(* ===== verification/JSString.v ===== *)
(** * JavaScript strings

    A string is its sequence of UTF-16 code units.  This file holds the string
    operations the sources use: prefixes, inclusion, lower-casing, the decimal
    rendering of integers and [BigInt(string)], with the round trip between
    the last two. *)
From Stdlib Require Import ZArith Lia String Ascii.
From stdpp Require Import base list numbers option strings.
From S2P Require Import Prelude.

Abbreviation jsstr := (list Z).

(** A literal. *)
Fixpoint js (s : string) : jsstr :=
  match s with
  | EmptyString => []
  | String c s' => Z.of_N (N_of_ascii c) :: js s'
  end.

(** [s.startsWith(p)] *)
Definition starts_with (p s : jsstr) : bool := bool_decide (take (length p) s = p).

(** [s.includes(p)] *)
Fixpoint includes (p s : jsstr) : bool :=
  starts_with p s || match s with [] => false | _ :: s' => includes p s' end.

(** [s < t]: the first differing code unit decides, a proper prefix is less. *)
Fixpoint str_lt (s t : jsstr) : bool :=
  match s, t with
  | _, [] => false
  | [], _ :: _ => true
  | c :: s', d :: t' => (c <? d) || ((c =? d) && str_lt s' t')
  end.

Lemma str_lt_total s t : str_lt s t = true \/ str_lt t s = true \/ s = t.
Proof.
  revert t. induction s as [|c s IH]; intros [|d t]; cbn [str_lt]; [tauto..|].
  destruct (Z.ltb_spec c d); [tauto|]. destruct (Z.ltb_spec d c); [tauto|].
  assert (c = d) as -> by lia. rewrite Z.eqb_refl. cbn [orb andb].
  destruct (IH t) as [->|[->| ->]]; tauto.
Qed.

Lemma str_lt_asym s t : str_lt s t = true -> str_lt t s = false.
Proof.
  revert t. induction s as [|c s IH]; intros [|d t]; cbn [str_lt]; try done.
  destruct (Z.ltb_spec c d), (Z.ltb_spec d c), (Z.eqb_spec c d), (Z.eqb_spec d c); try lia; try done.
  cbn [orb andb]. apply IH.
Qed.

(** [parts.join(sep)] *)
Fixpoint join (sep : jsstr) (l : list jsstr) : jsstr :=
  match l with
  | [] => []
  | [x] => x
  | x :: l' => x ++ sep ++ join sep l'
  end.

(** [s.toLowerCase()] on the ASCII letters.  The sources lower-case only
    strings they then compare with ASCII text (addresses, keywords). *)
Definition lower_unit (c : Z) : Z := if (65 <=? c) && (c <=? 90) then c + 32 else c.
Definition to_lower (s : jsstr) : jsstr := lower_unit <$> s.

Lemma to_lower_idemp s : to_lower (to_lower s) = to_lower s.
Proof.
  unfold to_lower. rewrite <- list_fmap_compose. apply list_fmap_ext.
  intros _ c _. unfold compose, lower_unit.
  destruct ((65 <=? c) && (c <=? 90)) eqn:E; [|by rewrite E].
  zbool. destruct ((65 <=? c + 32) && (c + 32 <=? 90)) eqn:E2; zbool; lia.
Qed.
#[export] Hint Rewrite to_lower_idemp : jsdb.

(** ** Decimal rendering: [n.toString()] *)

Fixpoint dec_digits (fuel : nat) (n : Z) (acc : jsstr) : jsstr :=
  match fuel with
  | O => acc
  | S fuel' =>
      let acc' := (48 + n mod 10) :: acc in
      if n <? 10 then acc' else dec_digits fuel' (n / 10) acc'
  end.

(** A number below [2^k] has at most [k] decimal digits, so [log2 + 1] steps
    are enough. *)
Definition nat_to_dec (n : Z) : jsstr := dec_digits (S (Z.to_nat (Z.log2 n))) n [].

Definition z_to_dec (n : Z) : jsstr :=
  if n <? 0 then 45 :: nat_to_dec (- n) else nat_to_dec n.

Example z_to_dec_ex1 : z_to_dec 0 = js "0". Proof. reflexivity. Qed.
Example z_to_dec_ex2 : z_to_dec (-1710412800000) = js "-1710412800000".
Proof. vm_compute. reflexivity. Qed.

Definition is_digit (c : Z) : bool := (48 <=? c) && (c <=? 57).

(** ** [BigInt(string)] *)

Definition is_space (c : Z) : bool :=
  bool_decide (c ∈ [9; 10; 11; 12; 13; 32; 160; 5760; 8232; 8233; 8239; 8287; 12288; 65279])
  || ((8192 <=? c) && (c <=? 8202)).

Fixpoint trim_left (s : jsstr) : jsstr :=
  match s with
  | c :: s' => if is_space c then trim_left s' else s
  | [] => []
  end.
(** [s.trim()] *)
Definition trim (s : jsstr) : jsstr := reverse (trim_left (reverse (trim_left s))).

(** The value of a digit in base 16 or below. *)
Definition digit_val (c : Z) : option Z :=
  if is_digit c then Some (c - 48)
  else if (97 <=? c) && (c <=? 102) then Some (c - 87)
  else if (65 <=? c) && (c <=? 70) then Some (c - 55)
  else None.

Fixpoint radix_val (radix acc : Z) (s : jsstr) : option Z :=
  match s with
  | [] => Some acc
  | c :: s' =>
      match digit_val c with
      | Some d => if d <? radix then radix_val radix (acc * radix + d) s' else None
      | None => None
      end
  end.

Definition radix_lit (radix : Z) (s : jsstr) : option Z :=
  match s with [] => None | _ => radix_val radix 0 s end.

(** [None] is a [SyntaxError]. *)
Definition bigint_of_string (s : jsstr) : option Z :=
  match trim s with
  | [] => Some 0
  | 48 :: c :: ds =>
      if bool_decide (c ∈ [120; 88]) then radix_lit 16 ds
      else if bool_decide (c ∈ [111; 79]) then radix_lit 8 ds
      else if bool_decide (c ∈ [98; 66]) then radix_lit 2 ds
      else radix_lit 10 (48 :: c :: ds)
  | 43 :: ds => radix_lit 10 ds
  | 45 :: ds => Z.opp <$> radix_lit 10 ds
  | ds => radix_lit 10 ds
  end.

Example bigint_of_string_ex1 : bigint_of_string (js " 0x1F ") = Some 31.
Proof. vm_compute. reflexivity. Qed.
Example bigint_of_string_ex2 : bigint_of_string (js "12a") = None.
Proof. vm_compute. reflexivity. Qed.

(** ** The round trip *)

Lemma dec_digits_app fuel n acc : dec_digits fuel n acc = dec_digits fuel n [] ++ acc.
Proof.
  revert n acc. induction fuel as [|f IH]; intros n acc; simpl; [done|].
  destruct (n <? 10); [done|]. rewrite IH, (IH _ [_]), <- app_assoc. done.
Qed.

Lemma dec_digits_digits fuel n :
  0 <= n -> Forall (fun c => is_digit c = true) (dec_digits fuel n []).
Proof.
  revert n. induction fuel as [|f IH]; intros n Hn; simpl; [constructor|].
  assert (is_digit (48 + n mod 10) = true) as Hd.
  { pose proof (Z.mod_pos_bound n 10 ltac:(lia)).
    unfold is_digit. apply andb_true_intro; split; apply Z.leb_le; lia. }
  destruct (n <? 10); [by constructor|].
  rewrite dec_digits_app. apply Forall_app. split; [|by constructor].
  apply IH. apply Z.div_pos; lia.
Qed.

Lemma dec_digits_nonempty f n : dec_digits (S f) n [] <> [].
Proof.
  simpl. destruct (n <? 10); [done|]. rewrite dec_digits_app.
  intros H. apply app_eq_nil in H as [_ H]. done.
Qed.

Lemma radix_val_app r acc s1 s2 :
  radix_val r acc (s1 ++ s2) = radix_val r acc s1 ≫= (fun a => radix_val r a s2).
Proof.
  revert acc. induction s1 as [|c s1 IH]; intros acc; simpl; [done|].
  destruct (digit_val c) as [d|]; [|done]. destruct (d <? r); [apply IH|done].
Qed.

Lemma radix_val_digit acc d :
  0 <= d < 10 -> radix_val 10 acc [48 + d] = Some (acc * 10 + d).
Proof.
  intros H. cbn [radix_val]. unfold digit_val, is_digit.
  replace ((48 <=? 48 + d) && (48 + d <=? 57)) with true
    by (symmetry; apply andb_true_intro; split; apply Z.leb_le; lia).
  replace (48 + d - 48) with d by lia.
  by replace (d <? 10) with true by (symmetry; apply Z.ltb_lt; lia).
Qed.

Lemma radix_val_dec_digits fuel n :
  (1 <= fuel)%nat -> 0 <= n < 10 ^ Z.of_nat fuel ->
  radix_val 10 0 (dec_digits fuel n []) = Some n.
Proof.
  revert n. induction fuel as [|f IH]; intros n Hf Hn; [lia|].
  cbn [dec_digits]. pose proof (Z.mod_pos_bound n 10 ltac:(lia)).
  destruct (Z.ltb_spec n 10).
  - rewrite radix_val_digit by done. rewrite Z.mod_small by lia. f_equal; lia.
  - rewrite dec_digits_app, radix_val_app.
    rewrite Nat2Z.inj_succ, Z.pow_succ_r in Hn by lia.
    destruct f as [|f]; [simpl in Hn; lia|].
    rewrite IH; [|lia|split; [apply Z.div_pos; lia|apply Z.div_lt_upper_bound; lia]].
    cbn [mbind option_bind]. rewrite radix_val_digit by done.
    f_equal. pose proof (Z.div_mod n 10 ltac:(lia)). lia.
Qed.

Lemma nat_to_dec_val n : 0 <= n -> radix_val 10 0 (nat_to_dec n) = Some n.
Proof.
  intros Hn. apply radix_val_dec_digits; [lia|]. split; [done|].
  rewrite Nat2Z.inj_succ, Z2Nat.id by apply Z.log2_nonneg.
  destruct (Z.eq_dec n 0) as [->|]; [reflexivity|].
  destruct (Z.log2_spec n ltac:(lia)) as [_ Hl].
  eapply Z.lt_le_trans; [exact Hl|]. apply Z.pow_le_mono_l.
  pose proof (Z.log2_nonneg n). lia.
Qed.

Lemma digit_not_space c : is_digit c = true -> is_space c = false.
Proof.
  unfold is_digit. intros H. zbool. unfold is_space. apply orb_false_intro.
  - apply bool_decide_eq_false. rewrite !elem_of_cons, elem_of_nil. lia.
  - apply andb_false_intro1. apply Z.leb_gt. lia.
Qed.

Lemma trim_left_fix s :
  (forall c, head s = Some c -> is_space c = false) -> trim_left s = s.
Proof. destruct s as [|c s]; simpl; [done|]. intros H. by rewrite (H c). Qed.

Lemma trim_fix s : Forall (fun c => is_space c = false) s -> trim s = s.
Proof.
  intros H. unfold trim.
  assert (forall l, Forall (fun c => is_space c = false) l -> trim_left l = l) as Ht.
  { intros l Hl. apply trim_left_fix. intros c Hc. destruct l; [done|].
    inversion Hl; simplify_eq/=; done. }
  rewrite (Ht s H), (Ht (reverse s)) by by apply Forall_reverse.
  apply reverse_involutive.
Qed.

Lemma nat_to_dec_digits n : 0 <= n -> Forall (fun c => is_digit c = true) (nat_to_dec n).
Proof. apply dec_digits_digits. Qed.

Lemma nat_to_dec_nonempty n : nat_to_dec n <> [].
Proof. apply dec_digits_nonempty. Qed.

Lemma bigint_of_digits s :
  s <> [] -> Forall (fun c => is_digit c = true) s ->
  bigint_of_string s = radix_val 10 0 s.
Proof.
  intros Hne Hd. unfold bigint_of_string.
  rewrite trim_fix by (eapply Forall_impl; [exact Hd|apply digit_not_space]).
  destruct s as [|c s]; [done|]. inversion Hd as [|? ? Hc Hs]; subst.
  unfold is_digit in Hc. zbool.
  assert (forall x, is_digit x = true ->
    bool_decide (x ∈ [120; 88]) = false /\ bool_decide (x ∈ [111; 79]) = false
    /\ bool_decide (x ∈ [98; 66]) = false) as Hx.
  { intros x Hx. unfold is_digit in Hx. zbool.
    rewrite !bool_decide_eq_false, !elem_of_cons, !elem_of_nil. lia. }
  assert (c = 48 \/ (c <> 48 /\ c <> 43 /\ c <> 45)) as [->|(H1 & H2 & H3)] by lia.
  - destruct s as [|c2 s]; [done|]. inversion Hs as [|? ? Hc2 _]; subst.
    destruct (Hx c2 Hc2) as (-> & -> & ->). done.
  - do 7 (destruct c as [|c|c]; try lia; try done; destruct c as [c|c|]; try lia; try done).
Qed.

(** [BigInt(n.toString()) = n] for every BigInt. *)
Lemma bigint_of_z_to_dec n : bigint_of_string (z_to_dec n) = Some n.
Proof.
  unfold z_to_dec. destruct (Z.ltb_spec n 0) as [Hn|Hn].
  - unfold bigint_of_string. rewrite trim_fix.
    + unfold radix_lit. destruct (nat_to_dec (- n)) as [|c s] eqn:E;
        [by apply nat_to_dec_nonempty in E|].
      rewrite <- E, nat_to_dec_val by lia. simpl. f_equal. lia.
    + constructor; [reflexivity|]. eapply Forall_impl; [apply nat_to_dec_digits; lia|].
      apply digit_not_space.
  - rewrite bigint_of_digits by auto using nat_to_dec_nonempty, nat_to_dec_digits.
    by apply nat_to_dec_val.
Qed.
#[export] Hint Rewrite bigint_of_z_to_dec : jsdb.

#[export] Instance z_to_dec_inj : Inj (=) (=) z_to_dec.
Proof.
  intros n m H. apply (f_equal bigint_of_string) in H.
  rewrite !bigint_of_z_to_dec in H. congruence.
Qed.

Lemma z_to_dec_units n c : c ∈ z_to_dec n -> is_digit c = true \/ c = 45.
Proof.
  unfold z_to_dec. destruct (Z.ltb_spec n 0) as [Hn|Hn]; rewrite ?elem_of_cons.
  - intros [->|Hc]; [by right|left].
    pose proof (nat_to_dec_digits (- n) ltac:(lia)) as Hd.
    by apply (proj1 (Forall_forall _ _) Hd).
  - intros Hc. left. pose proof (nat_to_dec_digits n Hn) as Hd.
    by apply (proj1 (Forall_forall _ _) Hd).
Qed.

○ ○ ○

[YOUR OBJECTIVE]:
I'd like the lines above from the one with "Lemma dec_digits_app fuel" up to and including the one with "revert acc. induction" copied exactly, with no other lines.

[OUTPUT BELOW]:
Lemma dec_digits_app fuel n acc : dec_digits fuel n acc = dec_digits fuel n [] ++ acc.
Proof.
  revert n acc. induction fuel as [|f IH]; intros n acc; simpl; [done|].
  destruct (n <? 10); [done|]. rewrite IH, (IH _ [_]), <- app_assoc. done.
Qed.

Lemma dec_digits_digits fuel n :
  0 <= n -> Forall (fun c => is_digit c = true) (dec_digits fuel n []).
Proof.
  revert n. induction fuel as [|f IH]; intros n Hn; simpl; [constructor|].
  assert (is_digit (48 + n mod 10) = true) as Hd.
  { pose proof (Z.mod_pos_bound n 10 ltac:(lia)).
    unfold is_digit. apply andb_true_intro; split; apply Z.leb_le; lia. }
  destruct (n <? 10); [by constructor|].
  rewrite dec_digits_app. apply Forall_app. split; [|by constructor].
  apply IH. apply Z.div_pos; lia.
Qed.

Lemma dec_digits_nonempty f n : dec_digits (S f) n [] <> [].
Proof.
  simpl. destruct (n <? 10); [done|]. rewrite dec_digits_app.
  intros H. apply app_eq_nil in H as [_ H]. done.
Qed.

Lemma radix_val_app r acc s1 s2 :
  radix_val r acc (s1 ++ s2) = radix_val r acc s1 ≫= (fun a => radix_val r a s2).
Proof.
  revert acc. induction s1 as [|c s1 IH]; intros acc; simpl; [done|].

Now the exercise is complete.